-------- Material supplied
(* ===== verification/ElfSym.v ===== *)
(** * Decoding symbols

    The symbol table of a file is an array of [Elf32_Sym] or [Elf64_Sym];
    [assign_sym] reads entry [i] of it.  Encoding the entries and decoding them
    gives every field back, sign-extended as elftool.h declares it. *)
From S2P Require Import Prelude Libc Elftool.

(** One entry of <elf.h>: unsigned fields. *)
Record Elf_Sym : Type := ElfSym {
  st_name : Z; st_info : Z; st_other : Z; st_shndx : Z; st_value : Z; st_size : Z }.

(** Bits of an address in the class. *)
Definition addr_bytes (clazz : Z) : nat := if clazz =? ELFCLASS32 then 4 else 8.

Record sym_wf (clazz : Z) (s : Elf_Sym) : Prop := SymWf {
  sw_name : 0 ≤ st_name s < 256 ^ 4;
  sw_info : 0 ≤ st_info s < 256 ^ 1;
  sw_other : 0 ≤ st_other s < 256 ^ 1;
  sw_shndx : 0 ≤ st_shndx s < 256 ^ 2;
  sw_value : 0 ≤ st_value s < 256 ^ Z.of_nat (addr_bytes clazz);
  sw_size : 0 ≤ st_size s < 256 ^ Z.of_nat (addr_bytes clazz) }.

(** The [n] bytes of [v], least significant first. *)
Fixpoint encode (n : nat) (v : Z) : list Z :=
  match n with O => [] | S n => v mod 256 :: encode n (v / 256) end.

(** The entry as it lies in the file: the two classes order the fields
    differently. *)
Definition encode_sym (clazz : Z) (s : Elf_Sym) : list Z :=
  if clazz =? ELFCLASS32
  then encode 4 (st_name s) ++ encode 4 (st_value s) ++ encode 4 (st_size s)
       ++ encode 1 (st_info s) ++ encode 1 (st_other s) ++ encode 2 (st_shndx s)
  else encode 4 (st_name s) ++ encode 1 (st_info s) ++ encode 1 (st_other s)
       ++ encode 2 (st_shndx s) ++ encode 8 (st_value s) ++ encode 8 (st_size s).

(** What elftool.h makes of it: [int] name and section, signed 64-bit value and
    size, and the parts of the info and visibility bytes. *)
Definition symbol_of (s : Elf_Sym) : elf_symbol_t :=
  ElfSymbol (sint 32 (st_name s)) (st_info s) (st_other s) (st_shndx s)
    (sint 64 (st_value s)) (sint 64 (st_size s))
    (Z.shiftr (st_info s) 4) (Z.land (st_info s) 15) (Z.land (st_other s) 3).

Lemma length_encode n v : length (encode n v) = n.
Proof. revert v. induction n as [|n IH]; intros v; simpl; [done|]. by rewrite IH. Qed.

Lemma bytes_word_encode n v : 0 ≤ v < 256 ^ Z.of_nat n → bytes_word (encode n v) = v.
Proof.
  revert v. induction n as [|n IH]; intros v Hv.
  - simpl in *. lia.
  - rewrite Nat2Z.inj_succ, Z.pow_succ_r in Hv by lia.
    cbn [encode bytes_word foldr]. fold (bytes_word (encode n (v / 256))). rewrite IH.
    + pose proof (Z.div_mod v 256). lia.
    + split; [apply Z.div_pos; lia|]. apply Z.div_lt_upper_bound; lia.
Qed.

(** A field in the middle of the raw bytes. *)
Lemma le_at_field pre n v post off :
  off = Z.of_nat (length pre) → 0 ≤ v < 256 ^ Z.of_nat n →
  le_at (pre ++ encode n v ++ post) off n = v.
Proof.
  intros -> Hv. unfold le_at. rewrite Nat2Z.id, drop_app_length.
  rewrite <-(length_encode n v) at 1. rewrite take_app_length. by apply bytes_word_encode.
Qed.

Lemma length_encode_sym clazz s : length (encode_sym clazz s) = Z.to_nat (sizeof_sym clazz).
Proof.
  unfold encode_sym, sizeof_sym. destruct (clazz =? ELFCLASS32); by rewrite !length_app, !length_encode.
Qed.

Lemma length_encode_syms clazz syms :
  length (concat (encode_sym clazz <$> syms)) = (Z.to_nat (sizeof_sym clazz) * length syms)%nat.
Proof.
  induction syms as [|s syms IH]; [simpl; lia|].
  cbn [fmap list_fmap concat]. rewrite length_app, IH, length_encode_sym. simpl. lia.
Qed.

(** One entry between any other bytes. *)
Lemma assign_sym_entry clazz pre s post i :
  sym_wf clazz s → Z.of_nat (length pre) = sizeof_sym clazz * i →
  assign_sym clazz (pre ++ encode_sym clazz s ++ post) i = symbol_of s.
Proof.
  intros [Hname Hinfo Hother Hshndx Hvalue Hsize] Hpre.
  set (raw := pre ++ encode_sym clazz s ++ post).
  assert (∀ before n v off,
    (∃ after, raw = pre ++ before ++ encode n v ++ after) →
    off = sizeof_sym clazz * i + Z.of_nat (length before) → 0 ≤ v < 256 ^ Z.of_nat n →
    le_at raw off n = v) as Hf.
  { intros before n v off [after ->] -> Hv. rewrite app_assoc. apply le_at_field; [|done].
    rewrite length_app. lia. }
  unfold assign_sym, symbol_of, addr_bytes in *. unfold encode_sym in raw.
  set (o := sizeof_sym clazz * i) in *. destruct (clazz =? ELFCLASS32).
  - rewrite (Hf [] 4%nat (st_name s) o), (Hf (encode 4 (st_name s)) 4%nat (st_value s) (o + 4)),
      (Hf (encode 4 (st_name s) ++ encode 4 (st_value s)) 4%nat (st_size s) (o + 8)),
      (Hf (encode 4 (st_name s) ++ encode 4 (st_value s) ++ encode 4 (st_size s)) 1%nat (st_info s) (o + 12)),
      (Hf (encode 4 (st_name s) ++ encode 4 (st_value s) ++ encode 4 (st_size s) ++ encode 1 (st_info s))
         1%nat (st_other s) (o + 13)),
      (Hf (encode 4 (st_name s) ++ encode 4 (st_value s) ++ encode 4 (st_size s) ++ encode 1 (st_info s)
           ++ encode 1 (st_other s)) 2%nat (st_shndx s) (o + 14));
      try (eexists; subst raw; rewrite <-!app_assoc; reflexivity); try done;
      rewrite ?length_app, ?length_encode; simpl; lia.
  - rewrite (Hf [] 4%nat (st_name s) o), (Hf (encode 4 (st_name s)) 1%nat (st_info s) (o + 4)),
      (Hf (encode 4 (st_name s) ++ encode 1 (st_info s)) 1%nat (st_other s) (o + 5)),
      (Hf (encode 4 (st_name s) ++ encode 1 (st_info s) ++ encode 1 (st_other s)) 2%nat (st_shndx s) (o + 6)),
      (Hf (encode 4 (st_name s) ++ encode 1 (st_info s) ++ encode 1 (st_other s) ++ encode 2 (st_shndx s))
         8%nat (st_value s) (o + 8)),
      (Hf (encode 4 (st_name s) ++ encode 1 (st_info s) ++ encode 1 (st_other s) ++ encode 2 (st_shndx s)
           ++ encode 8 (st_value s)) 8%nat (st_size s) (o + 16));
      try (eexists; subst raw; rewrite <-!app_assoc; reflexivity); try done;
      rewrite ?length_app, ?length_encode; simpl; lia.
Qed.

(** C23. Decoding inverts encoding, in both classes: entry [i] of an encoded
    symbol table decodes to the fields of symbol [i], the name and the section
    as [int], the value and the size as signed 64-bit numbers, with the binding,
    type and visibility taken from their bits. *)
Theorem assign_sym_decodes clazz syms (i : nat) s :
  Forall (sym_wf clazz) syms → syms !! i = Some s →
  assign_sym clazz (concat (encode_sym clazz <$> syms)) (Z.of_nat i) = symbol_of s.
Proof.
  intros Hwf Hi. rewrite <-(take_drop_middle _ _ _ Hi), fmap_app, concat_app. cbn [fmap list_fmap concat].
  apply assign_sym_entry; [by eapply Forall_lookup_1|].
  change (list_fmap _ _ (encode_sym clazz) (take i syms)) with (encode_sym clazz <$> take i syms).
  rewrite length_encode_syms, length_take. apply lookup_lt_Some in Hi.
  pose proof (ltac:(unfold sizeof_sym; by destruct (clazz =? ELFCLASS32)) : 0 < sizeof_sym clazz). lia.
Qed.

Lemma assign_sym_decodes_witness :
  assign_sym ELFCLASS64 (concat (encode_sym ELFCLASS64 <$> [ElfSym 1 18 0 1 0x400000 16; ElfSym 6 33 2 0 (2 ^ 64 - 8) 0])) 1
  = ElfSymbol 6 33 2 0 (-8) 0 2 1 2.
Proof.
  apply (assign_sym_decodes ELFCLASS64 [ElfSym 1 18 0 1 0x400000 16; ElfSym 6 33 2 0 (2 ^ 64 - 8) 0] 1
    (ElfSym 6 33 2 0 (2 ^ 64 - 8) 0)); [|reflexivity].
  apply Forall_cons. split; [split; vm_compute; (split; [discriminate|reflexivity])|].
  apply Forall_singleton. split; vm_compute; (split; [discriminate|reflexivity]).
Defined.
----------------
Action item: Please count the lines above that contain the string "Lemma" and reply with the number alone.

Exercise result: 7